Le personnage d’Octavio est l’opposé de son créateur. Octavio est un homme fort physiquement, grand, métisse et issu des bidonvilles, donc proche du peuple. Miguel Bonnefoy est petit, blanc, fils de bourgeois et l’auteur en est conscient. «Il était pour moi beaucoup plus simple de m’extraire de ce personnage, justement de ne pas y mettre des touches autobiographiques pour que l’histoire ne se transforme pas en une sorte de récit nombriliste dans lequel je me regarde écrire. Il s’agissait le plus possible d’éloigner le personnage de moi pour pouvoir lui donner une tout autre épaisseur, une tout autre carapace, de sorte à ce qu’il puisse respirer de par ses propres moyens, et non pas en utilisant les miens». «Octavio, dit-il, représente beaucoup plus l’homme vénézuélien qui essaie de se dresser en même temps que l’Histoire, que moi qui suis simplement en train de mettre en lumière ce récit et de donner une voix au grand silence de cette Histoire». Octavio devient lui-même le Venezuela qui l’a vu (re)naître.

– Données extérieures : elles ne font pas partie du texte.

(** A computation that does not return. *)
Definition stuck {St A} : M St A := fun _ => None.

Declare Scope go_scope.
Delimit Scope go_scope with go.
Notation "x <- c ;; k" := (bind c (fun x => k))
  (at level 61, c at next level, right associativity) : go_scope.
Notation "c ;;; k" := (bind c (fun _ => k))
  (at level 61, right associativity) : go_scope.

(** ** Package sync: RWMutex *)

Module sync.

Record RWMutex : Type := mkRWMutex {
  readers : nat;
  writer : bool
}.

(** The zero value: an unlocked mutex. *)
Definition zero : RWMutex := mkRWMutex 0 false.

(** [RLock] blocks while a writer holds the lock. *)
Definition RLock (m : RWMutex) : option RWMutex :=
  if writer m then None else Some (mkRWMutex (S (readers m)) false).

(** [RUnlock] of a mutex that is not read-locked is a fatal error. *)
Definition RUnlock (m : RWMutex) : option RWMutex :=
  match readers m with
  | O => None
  | S n => Some (mkRWMutex n (writer m))
  end.

(** [Lock] blocks while the lock is held by anyone. *)
Definition Lock (m : RWMutex) : option RWMutex :=
  if writer m then None
  else match readers m with
       | O => Some (mkRWMutex 0 true)
       | S _ => None
       end.

(** [Unlock] of a mutex that is not write-locked is a fatal error. *)
Definition Unlock (m : RWMutex) : option RWMutex :=
  if writer m then Some (mkRWMutex (readers m) false) else None.

End sync.

(** ** Byte slices *)

(** [len(b)] as a Go [int]. *)
Definition len (b : list ascii) : Z := Z.of_nat (List.length b).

Il incarne un pays polymorphe dans lequel la misère urbaine contraste fortement avec une nature sauvage où l’innocence, la poésie et l’amour se mêlent. A la fin de l’histoire, nous assistons à une sorte de métamorphose: Octavio, l’homme en chair et en os, va se transformer en une statue de bois et cette statue est l’effigie d’une cathédrale qui représente le monument de l’identité nationale. «Je veux bien croire qu’Octavio représente l’espoir du Venezuela». A la question de savoir pourquoi il tient à établir une distance avec le personnage principal, Bonnefoy répond: «Il est beaucoup plus simple pour moi d’écrire pour le moment à la troisième personne et de me laver les mains devant les sentiments des personnages. Il est plus simple, dans les labyrinthes de l’écriture, de mettre des minotaures de loin et de les décrire. Peut-être, un jour, je deviendrai ce minotaure et j’écrirai à la première personne et pourquoi pas en espagnol». L’auteur espère toutefois que cette distance puisse se réduire au fil du temps.

Natasha Metni

De mots et de maux
Né en France, grandi au Venezuela, Miguel Bonnefoy a été lauréat du Prix du Jeune écrivain en 2013 avec Icare. Il a également remporté le Grand Prix de la nouvelle de la Sorbonne Nouvelle. Le voyage d’Octavio est son premier roman. Finaliste du prix Goncourt du Premier roman, prix Edmée de la Rochefoucauld et prix de la Vocation 2015.